(Stored items)
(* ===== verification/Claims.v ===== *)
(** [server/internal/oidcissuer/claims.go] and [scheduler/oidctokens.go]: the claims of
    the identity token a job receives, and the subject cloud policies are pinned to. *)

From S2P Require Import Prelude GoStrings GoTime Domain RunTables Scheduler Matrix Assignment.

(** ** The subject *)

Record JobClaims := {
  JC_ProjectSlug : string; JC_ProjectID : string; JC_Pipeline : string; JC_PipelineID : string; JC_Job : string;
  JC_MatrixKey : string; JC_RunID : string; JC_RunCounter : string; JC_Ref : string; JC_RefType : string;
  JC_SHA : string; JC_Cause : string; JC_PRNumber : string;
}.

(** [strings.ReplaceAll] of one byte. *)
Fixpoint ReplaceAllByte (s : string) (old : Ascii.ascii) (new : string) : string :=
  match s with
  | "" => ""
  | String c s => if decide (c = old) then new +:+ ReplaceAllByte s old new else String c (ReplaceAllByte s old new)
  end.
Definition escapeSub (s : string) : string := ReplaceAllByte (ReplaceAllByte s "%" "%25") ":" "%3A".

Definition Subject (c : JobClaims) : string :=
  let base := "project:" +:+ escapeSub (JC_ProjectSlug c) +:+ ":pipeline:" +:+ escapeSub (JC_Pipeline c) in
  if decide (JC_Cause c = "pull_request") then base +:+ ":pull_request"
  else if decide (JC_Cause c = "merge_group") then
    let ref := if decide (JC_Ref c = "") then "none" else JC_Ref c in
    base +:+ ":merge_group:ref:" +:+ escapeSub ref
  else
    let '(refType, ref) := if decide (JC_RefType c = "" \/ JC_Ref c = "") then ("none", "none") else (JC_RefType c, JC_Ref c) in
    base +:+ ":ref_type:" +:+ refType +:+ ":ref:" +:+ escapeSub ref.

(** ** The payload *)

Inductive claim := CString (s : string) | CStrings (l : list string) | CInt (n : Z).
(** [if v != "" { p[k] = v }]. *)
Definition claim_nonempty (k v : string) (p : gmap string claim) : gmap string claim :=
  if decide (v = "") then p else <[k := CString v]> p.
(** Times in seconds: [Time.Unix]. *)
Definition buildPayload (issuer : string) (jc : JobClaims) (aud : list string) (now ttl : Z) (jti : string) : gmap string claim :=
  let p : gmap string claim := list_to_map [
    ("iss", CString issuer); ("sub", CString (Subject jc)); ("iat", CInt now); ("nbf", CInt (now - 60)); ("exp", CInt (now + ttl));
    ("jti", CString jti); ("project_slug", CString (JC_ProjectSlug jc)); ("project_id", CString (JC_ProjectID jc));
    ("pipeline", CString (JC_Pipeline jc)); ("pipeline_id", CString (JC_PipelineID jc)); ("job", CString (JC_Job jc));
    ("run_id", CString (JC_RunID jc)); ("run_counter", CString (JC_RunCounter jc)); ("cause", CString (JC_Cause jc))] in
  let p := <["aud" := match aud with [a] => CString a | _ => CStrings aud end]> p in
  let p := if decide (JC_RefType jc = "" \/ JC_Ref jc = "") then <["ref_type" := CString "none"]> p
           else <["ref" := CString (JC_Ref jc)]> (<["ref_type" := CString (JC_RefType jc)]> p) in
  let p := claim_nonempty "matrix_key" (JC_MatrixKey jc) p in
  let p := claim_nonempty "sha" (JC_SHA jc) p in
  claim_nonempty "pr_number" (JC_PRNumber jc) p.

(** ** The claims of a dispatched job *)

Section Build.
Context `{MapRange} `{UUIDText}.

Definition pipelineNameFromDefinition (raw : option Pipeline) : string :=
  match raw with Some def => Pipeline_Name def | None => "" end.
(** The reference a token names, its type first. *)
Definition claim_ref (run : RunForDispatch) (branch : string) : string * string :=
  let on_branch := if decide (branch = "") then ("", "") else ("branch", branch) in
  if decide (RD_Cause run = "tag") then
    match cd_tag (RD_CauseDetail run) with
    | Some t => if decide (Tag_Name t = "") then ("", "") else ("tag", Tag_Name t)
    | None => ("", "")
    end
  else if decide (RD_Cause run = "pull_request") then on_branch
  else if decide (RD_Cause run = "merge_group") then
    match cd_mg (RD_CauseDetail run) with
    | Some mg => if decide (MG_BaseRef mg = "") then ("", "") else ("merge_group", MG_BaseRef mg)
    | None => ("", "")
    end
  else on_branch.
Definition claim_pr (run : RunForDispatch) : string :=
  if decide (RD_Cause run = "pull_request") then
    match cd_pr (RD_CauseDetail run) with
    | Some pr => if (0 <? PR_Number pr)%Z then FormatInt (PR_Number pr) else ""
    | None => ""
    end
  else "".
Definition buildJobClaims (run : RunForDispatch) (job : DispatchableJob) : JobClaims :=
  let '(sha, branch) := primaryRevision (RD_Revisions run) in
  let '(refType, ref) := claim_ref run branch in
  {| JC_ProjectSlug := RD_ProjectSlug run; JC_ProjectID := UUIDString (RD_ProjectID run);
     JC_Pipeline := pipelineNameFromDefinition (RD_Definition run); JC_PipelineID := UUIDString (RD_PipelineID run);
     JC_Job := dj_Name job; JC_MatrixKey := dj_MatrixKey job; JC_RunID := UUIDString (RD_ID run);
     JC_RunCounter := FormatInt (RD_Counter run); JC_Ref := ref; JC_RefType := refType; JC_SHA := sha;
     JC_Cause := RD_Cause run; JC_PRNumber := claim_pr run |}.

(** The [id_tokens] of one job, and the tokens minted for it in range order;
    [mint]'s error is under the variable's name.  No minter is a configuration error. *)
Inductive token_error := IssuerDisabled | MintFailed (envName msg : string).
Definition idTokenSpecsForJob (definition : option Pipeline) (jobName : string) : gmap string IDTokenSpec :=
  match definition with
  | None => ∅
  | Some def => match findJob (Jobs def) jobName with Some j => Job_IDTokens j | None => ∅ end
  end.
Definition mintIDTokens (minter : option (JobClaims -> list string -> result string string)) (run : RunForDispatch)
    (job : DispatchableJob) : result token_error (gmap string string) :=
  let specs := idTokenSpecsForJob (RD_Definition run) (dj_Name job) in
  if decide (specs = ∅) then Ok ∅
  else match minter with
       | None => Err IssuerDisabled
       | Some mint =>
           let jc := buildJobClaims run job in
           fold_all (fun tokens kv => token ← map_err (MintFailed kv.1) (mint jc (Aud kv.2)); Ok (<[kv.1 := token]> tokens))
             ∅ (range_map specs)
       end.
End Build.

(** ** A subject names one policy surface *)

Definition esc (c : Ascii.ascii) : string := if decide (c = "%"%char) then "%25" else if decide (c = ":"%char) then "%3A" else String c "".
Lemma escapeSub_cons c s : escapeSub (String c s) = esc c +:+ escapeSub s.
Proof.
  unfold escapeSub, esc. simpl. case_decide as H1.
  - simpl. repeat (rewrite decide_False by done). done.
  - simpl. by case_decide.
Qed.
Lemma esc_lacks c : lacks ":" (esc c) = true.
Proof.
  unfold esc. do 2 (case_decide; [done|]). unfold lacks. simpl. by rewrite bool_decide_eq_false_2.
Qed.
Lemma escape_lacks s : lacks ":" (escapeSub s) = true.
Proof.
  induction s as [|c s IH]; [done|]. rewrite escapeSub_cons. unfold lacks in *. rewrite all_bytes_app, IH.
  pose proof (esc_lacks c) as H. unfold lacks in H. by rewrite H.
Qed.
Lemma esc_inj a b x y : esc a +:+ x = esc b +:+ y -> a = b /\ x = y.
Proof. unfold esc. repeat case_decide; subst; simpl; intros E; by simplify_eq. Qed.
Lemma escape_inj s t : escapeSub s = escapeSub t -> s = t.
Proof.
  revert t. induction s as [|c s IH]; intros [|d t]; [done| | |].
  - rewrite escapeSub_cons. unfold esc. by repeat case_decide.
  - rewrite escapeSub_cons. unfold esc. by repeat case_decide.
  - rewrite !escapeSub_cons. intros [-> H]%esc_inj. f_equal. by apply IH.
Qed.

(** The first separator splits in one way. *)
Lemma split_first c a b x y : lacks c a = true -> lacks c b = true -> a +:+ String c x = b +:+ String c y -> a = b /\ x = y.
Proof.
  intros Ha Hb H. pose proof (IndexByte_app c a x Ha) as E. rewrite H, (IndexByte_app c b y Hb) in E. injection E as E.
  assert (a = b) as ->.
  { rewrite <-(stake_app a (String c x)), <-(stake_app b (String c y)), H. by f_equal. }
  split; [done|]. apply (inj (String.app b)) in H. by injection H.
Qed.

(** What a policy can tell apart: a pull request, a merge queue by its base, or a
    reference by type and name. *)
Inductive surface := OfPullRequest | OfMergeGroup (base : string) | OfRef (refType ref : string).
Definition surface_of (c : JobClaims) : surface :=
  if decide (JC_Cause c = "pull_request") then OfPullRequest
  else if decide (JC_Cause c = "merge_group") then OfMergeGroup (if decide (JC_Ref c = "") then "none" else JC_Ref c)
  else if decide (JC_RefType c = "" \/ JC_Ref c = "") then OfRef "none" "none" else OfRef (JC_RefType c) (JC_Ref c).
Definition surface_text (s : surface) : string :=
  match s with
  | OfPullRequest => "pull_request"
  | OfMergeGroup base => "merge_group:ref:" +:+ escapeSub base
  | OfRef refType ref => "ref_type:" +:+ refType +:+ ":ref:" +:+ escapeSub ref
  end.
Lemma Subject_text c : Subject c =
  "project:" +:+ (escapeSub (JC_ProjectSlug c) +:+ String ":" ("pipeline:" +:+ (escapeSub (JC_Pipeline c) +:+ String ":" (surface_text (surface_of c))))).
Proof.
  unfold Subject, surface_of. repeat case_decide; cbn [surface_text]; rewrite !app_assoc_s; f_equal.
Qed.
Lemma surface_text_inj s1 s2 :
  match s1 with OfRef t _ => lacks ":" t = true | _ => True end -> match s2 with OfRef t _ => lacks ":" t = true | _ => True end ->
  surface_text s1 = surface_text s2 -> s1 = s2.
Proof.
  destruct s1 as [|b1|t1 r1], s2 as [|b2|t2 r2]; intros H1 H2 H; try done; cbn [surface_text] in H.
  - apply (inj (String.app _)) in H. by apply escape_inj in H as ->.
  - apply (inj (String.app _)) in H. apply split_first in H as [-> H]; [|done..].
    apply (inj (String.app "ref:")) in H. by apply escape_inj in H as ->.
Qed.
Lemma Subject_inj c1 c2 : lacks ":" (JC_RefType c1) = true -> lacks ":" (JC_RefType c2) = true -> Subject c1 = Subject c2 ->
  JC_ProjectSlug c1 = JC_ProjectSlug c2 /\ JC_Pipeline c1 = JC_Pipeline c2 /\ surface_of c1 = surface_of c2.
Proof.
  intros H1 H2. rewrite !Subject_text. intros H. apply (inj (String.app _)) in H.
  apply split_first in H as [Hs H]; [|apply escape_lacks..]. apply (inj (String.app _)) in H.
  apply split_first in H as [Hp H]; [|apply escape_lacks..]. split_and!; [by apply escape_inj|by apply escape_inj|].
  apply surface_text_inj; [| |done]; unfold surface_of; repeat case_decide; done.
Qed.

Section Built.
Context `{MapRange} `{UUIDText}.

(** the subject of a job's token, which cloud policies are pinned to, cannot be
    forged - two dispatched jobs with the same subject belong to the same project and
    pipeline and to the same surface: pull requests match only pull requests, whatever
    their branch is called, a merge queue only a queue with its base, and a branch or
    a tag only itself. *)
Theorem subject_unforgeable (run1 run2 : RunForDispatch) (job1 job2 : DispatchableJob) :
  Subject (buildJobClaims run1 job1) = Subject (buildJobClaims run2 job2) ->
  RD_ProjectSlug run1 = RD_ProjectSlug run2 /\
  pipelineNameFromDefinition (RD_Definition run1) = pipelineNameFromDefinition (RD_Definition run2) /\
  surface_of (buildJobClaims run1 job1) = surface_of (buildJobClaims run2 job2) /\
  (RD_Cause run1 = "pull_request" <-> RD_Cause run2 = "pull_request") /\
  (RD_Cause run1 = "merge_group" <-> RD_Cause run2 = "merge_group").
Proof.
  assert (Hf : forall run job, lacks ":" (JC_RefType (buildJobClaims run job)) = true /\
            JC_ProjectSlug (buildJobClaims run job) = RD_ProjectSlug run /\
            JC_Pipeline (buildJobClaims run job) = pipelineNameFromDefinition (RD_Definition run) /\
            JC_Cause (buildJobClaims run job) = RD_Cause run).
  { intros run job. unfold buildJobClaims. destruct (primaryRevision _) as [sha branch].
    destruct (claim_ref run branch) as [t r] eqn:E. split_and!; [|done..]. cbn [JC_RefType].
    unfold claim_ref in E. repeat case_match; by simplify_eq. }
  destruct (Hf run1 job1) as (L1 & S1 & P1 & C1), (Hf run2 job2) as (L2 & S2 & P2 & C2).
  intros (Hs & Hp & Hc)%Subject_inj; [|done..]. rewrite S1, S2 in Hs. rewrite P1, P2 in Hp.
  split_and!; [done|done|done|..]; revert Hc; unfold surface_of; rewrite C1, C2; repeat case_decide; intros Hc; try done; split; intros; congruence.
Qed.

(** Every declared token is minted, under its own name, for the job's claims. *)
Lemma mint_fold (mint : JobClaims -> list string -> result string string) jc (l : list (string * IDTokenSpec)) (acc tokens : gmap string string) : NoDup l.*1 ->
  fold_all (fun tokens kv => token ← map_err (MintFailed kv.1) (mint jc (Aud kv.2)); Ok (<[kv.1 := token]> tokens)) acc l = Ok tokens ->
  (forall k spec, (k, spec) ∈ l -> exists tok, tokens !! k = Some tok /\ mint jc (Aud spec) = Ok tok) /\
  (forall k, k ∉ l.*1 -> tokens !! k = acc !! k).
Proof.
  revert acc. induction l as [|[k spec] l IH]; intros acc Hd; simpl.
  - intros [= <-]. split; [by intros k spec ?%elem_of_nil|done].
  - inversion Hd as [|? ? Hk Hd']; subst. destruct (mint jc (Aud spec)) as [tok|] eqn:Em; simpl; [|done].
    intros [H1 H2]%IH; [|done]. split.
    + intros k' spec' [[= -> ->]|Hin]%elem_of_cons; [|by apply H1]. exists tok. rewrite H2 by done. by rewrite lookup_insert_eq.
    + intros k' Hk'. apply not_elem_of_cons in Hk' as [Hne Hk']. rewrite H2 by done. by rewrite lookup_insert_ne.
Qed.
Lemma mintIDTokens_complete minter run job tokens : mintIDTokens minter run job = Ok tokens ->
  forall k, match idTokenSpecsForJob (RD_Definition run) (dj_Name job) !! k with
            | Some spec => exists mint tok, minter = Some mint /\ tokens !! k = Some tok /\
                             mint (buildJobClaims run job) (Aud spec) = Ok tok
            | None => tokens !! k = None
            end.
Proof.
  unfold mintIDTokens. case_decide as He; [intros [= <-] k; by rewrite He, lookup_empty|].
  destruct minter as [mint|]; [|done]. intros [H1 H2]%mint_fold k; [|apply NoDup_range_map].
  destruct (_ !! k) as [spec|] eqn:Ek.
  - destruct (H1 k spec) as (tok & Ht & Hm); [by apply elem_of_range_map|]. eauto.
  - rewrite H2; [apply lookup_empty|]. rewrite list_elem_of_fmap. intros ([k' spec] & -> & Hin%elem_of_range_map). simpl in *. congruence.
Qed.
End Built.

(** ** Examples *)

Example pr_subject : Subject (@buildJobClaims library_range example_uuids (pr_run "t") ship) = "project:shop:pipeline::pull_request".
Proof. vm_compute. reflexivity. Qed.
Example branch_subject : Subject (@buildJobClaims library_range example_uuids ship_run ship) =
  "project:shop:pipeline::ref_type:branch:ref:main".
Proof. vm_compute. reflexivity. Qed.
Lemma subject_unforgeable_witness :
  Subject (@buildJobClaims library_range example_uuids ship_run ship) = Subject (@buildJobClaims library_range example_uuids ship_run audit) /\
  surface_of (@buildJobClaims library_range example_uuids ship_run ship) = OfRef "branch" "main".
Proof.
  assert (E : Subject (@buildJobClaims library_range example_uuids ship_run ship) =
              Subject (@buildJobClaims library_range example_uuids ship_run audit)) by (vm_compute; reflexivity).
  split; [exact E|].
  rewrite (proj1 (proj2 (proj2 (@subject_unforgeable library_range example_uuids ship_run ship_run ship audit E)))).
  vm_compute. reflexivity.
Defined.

### What to work on
Reproduce the lines of the records exactly, from the first one through the line that contains "(** [strings.ReplaceAll] of one byte. *)".

### Exercise solution
(* ===== verification/Claims.v ===== *)
(** [server/internal/oidcissuer/claims.go] and [scheduler/oidctokens.go]: the claims of
    the identity token a job receives, and the subject cloud policies are pinned to. *)

From S2P Require Import Prelude GoStrings GoTime Domain RunTables Scheduler Matrix Assignment.

(** ** The subject *)

Record JobClaims := {
  JC_ProjectSlug : string; JC_ProjectID : string; JC_Pipeline : string; JC_PipelineID : string; JC_Job : string;
  JC_MatrixKey : string; JC_RunID : string; JC_RunCounter : string; JC_Ref : string; JC_RefType : string;
  JC_SHA : string; JC_Cause : string; JC_PRNumber : string;
}.

(** [strings.ReplaceAll] of one byte. *)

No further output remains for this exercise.